Pressemitteilung 4. November 2024
Der Exportmotor braucht Starthilfe
BWIHK-Umfrage zeigt Rückgang im Außenhandel – Paal fordert: Exportwirtschaft von drückender Bürokratie befreien
Das nachlassende Auslandsgeschäft entwickelt sich zunehmend zum Risiko für die wirtschaftliche Entwicklung. Dieser Meinung sind die Hälfte aller baden-württembergischen Industrieunternehmen, die die IHK Region Stuttgart für die aktuelle Konjunkturumfrage des BWIHK befragt hat. Damit die exportierenden Unternehmen wieder durchstarten können, fordert Claus Paal, Vizepräsident des BWIHK und Präsident der IHK Region Stuttgart, eine wirtschaftspolitische Agenda für Deutschland. Der Freihandel müsse wiederbelebt, die Unternehmen von ausufernden Dokumentationspflichten befreit und staatliche Subventions- und Förderprogramme kritisch evaluiert und neu ausgerichtet werden.

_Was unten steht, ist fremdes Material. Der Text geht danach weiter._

(** Reading the digits of a padded index gives the index back. *)
Lemma uint_of_zeros (k : nat) (s : string) :
  NilEmpty.uint_of_string (repeat_string k "0" +:+ s)
  = option_map (Nat.iter k D0) (NilEmpty.uint_of_string s).
Proof.
  induction k as [|k IH]; cbn [repeat_string Nat.iter].
  - rewrite append_nil_l. now destruct (NilEmpty.uint_of_string s).
  - rewrite !append_cons, append_nil_l. cbn [NilEmpty.uint_of_string]. rewrite IH.
    now destruct (NilEmpty.uint_of_string s).
Qed.

Lemma of_uint_zeros (k : nat) (d : uint) : Nat.of_uint (Nat.iter k D0 d) = Nat.of_uint d.
Proof. induction k as [|k IH]; [reflexivity | exact IH]. Qed.

Lemma padded_index (i : nat) :
  option_map Nat.of_uint (NilEmpty.uint_of_string (padStart 3 "0" (nat_to_string i)))
  = Some i.
Proof.
  unfold padStart. rewrite uint_of_zeros.
  assert (H : exists d, NilEmpty.uint_of_string (nat_to_string i) = Some d
                        /\ Nat.of_uint d = i).
  { unfold nat_to_string, NilZero.string_of_uint.
    pose proof (DecimalNat.Unsigned.of_to i) as Hi.
    destruct (Nat.to_uint i) eqn:E;
      [exists (D0 Nil); split; [reflexivity | exact Hi] | ..];
      rewrite <- E in Hi |- *; exists (Nat.to_uint i); (split; [apply NilEmpty.usu | exact Hi]). }
  destruct H as (d & -> & Hd). cbn [option_map]. now rewrite of_uint_zeros, Hd.
Qed.

(** X12.  The files of one workspace never collide: two images of a
    request are written to different files, whatever their indices, and no
    image is written to the file of the audio track, of the list, or of
    either video; these four differ from each other. *)
Theorem workspace_files_distinct (workDir : string) (i j : nat) :
  (img_file workDir i = img_file workDir j -> i = j)
  /\ ~ In (img_file workDir i)
          [path_join workDir "audio.mp3"; path_join workDir "list.txt";
           path_join workDir "video.mp4"; path_join workDir "final.mp4"]
  /\ List.NoDup [path_join workDir "audio.mp3"; path_join workDir "list.txt";
                 path_join workDir "video.mp4"; path_join workDir "final.mp4"].
Proof.
  unfold img_file, path_join. split; [|split].
  - intros H. do 3 apply append_inj_l in H. apply append_inj_r in H.
    pose proof (padded_index i) as Hi. rewrite H, padded_index in Hi. now injection Hi.
  - intros H. simpl in H.
    repeat (destruct H as [H|H]; [do 2 apply append_inj_l in H; discriminate H|]).
    exact H.
  - repeat (apply List.NoDup_cons;
            [simpl; intros H;
             repeat (destruct H as [H|H];
                     [do 2 apply append_inj_l in H; discriminate H|]); exact H|]).
    apply List.NoDup_nil.
Qed.

(** ** The addresses of stored objects *)

Lemma hex_digit_inj (a b : nat) : a < 16 -> b < 16 -> hex_digit a = hex_digit b -> a = b.
Proof.
  intros Ha Hb.
  do 16 (destruct a as [|a]; [do 16 (destruct b as [|b]; [first [reflexivity|discriminate]|]); lia|]).
  lia.
Qed.

Lemma percent_not_unreserved : uri_unreserved "%" = false.
Proof. reflexivity. Qed.

Lemma nat_of_ascii_inj (a b : ascii) : nat_of_ascii a = nat_of_ascii b -> a = b.
Proof.
  intros H. rewrite <- (ascii_nat_embedding a), <- (ascii_nat_embedding b). now rewrite H.
Qed.

Lemma encode_char_inj (c1 c2 : ascii) (r1 r2 : string) :
  encode_char c1 +:+ r1 = encode_char c2 +:+ r2 -> c1 = c2 /\ r1 = r2.
Proof.
  unfold encode_char, percent_encode. cbv zeta.
  pose proof (nat_ascii_bounded c1) as B1. pose proof (nat_ascii_bounded c2) as B2.
  pose proof (Nat.div_mod_eq (nat_of_ascii c1) 16) as D1.
  pose proof (Nat.div_mod_eq (nat_of_ascii c2) 16) as D2.
  assert (Q1 : Nat.div (nat_of_ascii c1) 16 < 16)
    by (apply Nat.Div0.div_lt_upper_bound; lia).
  assert (Q2 : Nat.div (nat_of_ascii c2) 16 < 16)
    by (apply Nat.Div0.div_lt_upper_bound; lia).
  assert (M1 : Nat.modulo (nat_of_ascii c1) 16 < 16) by (apply Nat.mod_upper_bound; lia).
  assert (M2 : Nat.modulo (nat_of_ascii c2) 16 < 16) by (apply Nat.mod_upper_bound; lia).
  set (q1 := Nat.div (nat_of_ascii c1) 16) in *.
  set (q2 := Nat.div (nat_of_ascii c2) 16) in *.
  set (m1 := Nat.modulo (nat_of_ascii c1) 16) in *.
  set (m2 := Nat.modulo (nat_of_ascii c2) 16) in *.
  destruct (uri_unreserved c1) eqn:U1, (uri_unreserved c2) eqn:U2;
    rewrite !append_cons, ?append_nil_l; intros H.
  - injection H as -> ->. auto.
  - injection H as -> _. rewrite percent_not_unreserved in U1. discriminate.
  - injection H as <- _. rewrite percent_not_unreserved in U2. discriminate.
  - injection H as Hhi Hlo ->. split; [|reflexivity].
    apply nat_of_ascii_inj.
    apply (hex_digit_inj q1 q2 Q1 Q2) in Hhi. apply (hex_digit_inj m1 m2 M1 M2) in Hlo.
    congruence.
Qed.

Lemma encodeURIComponent_inj (a b : string) :
  encodeURIComponent a = encodeURIComponent b -> a = b.
Proof.
  revert b. induction a as [|c a IH]; intros [|d b]; cbn [encodeURIComponent]; intros H.
  - reflexivity.
  - exfalso. unfold encode_char, percent_encode in H.
    destruct (uri_unreserved d); rewrite append_cons in H; discriminate.
  - exfalso. unfold encode_char, percent_encode in H.
    destruct (uri_unreserved c); rewrite append_cons in H; discriminate.
  - apply encode_char_inj in H as [-> H]. now rewrite (IH b H).
Qed.

(** Two texts without slash, each followed by a slash, split in one way. *)
Lemma split_at_slash (a b x y : string) :
  ~ In "/"%char (list_ascii_of_string a) ->
  ~ In "/"%char (list_ascii_of_string b) ->
  a +:+ "/" +:+ x = b +:+ "/" +:+ y -> a = b /\ x = y.
Proof.
  revert b. induction a as [|c a IH]; intros [|d b] Ha Hb;
    repeat rewrite append_cons; repeat rewrite append_nil_l; intros H.
  - injection H as ->. auto.
  - injection H as <- _. exfalso. apply Hb. now left.
  - injection H as -> _. exfalso. apply Ha. now left.
  - injection H as -> H.
    destruct (IH b) as [-> ->]; auto.
    + intros K. apply Ha. now right.
    + intros K. apply Hb. now right.
Qed.

Lemma object_url_inj (base segment b1 k1 b2 k2 : string) :
  object_url base segment b1 k1 = object_url base segment b2 k2 -> b1 = b2 /\ k1 = k2.
Proof.
  unfold object_url. intros H. do 2 apply append_inj_l in H.
  apply split_at_slash in H as [Hb Hk]; try apply encodeURIComponent_no_slash.
  split; now apply encodeURIComponent_inj.
Qed.

(** X13.  At one store, the address of an object determines its bucket
    and its key: two uploads go to the same address exactly when they name
    the same bucket and the same output path, and so do two public
    URLs. *)
Theorem object_addresses_distinct (base b1 k1 b2 k2 : string) :
  (uploadUrl base b1 k1 = uploadUrl base b2 k2 <-> b1 = b2 /\ k1 = k2)
  /\ (publicUrl base b1 k1 = publicUrl base b2 k2 <-> b1 = b2 /\ k1 = k2).
Proof.
  split; (split; [apply object_url_inj | now intros [-> ->]]).
Qed.

(** ** Confinement to the workspace *)

Lemma plain_name_append (a b : string) :
  plain_name (a +:+ b) = plain_name a && plain_name b.
Proof. unfold plain_name. now rewrite list_ascii_append, forallb_app. Qed.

„Auf rettende Nachfrageimpulse aus dem Ausland kann sich die baden-württembergische Wirtschaft diesmal nicht verlassen“, erklärt Paal. Denn ein Ende der negativen Entwicklung ist nicht in Sicht: 32 Prozent der von der IHK befragten Industrieunternehmen rechnen damit, dass die Exporte auch in den kommenden zwölf Monaten zurückgehen werden. Auch Zahlen des statistischen Landesamts bestätigen diesen Trend: Demnach ist der Außenhandel von Januar bis August 2024 spürbar zurückgegangen. Die Exporte sanken im Vergleich zum Vorjahreszeitraum um 2,7 Prozent, die Importe um 6,2 Prozent.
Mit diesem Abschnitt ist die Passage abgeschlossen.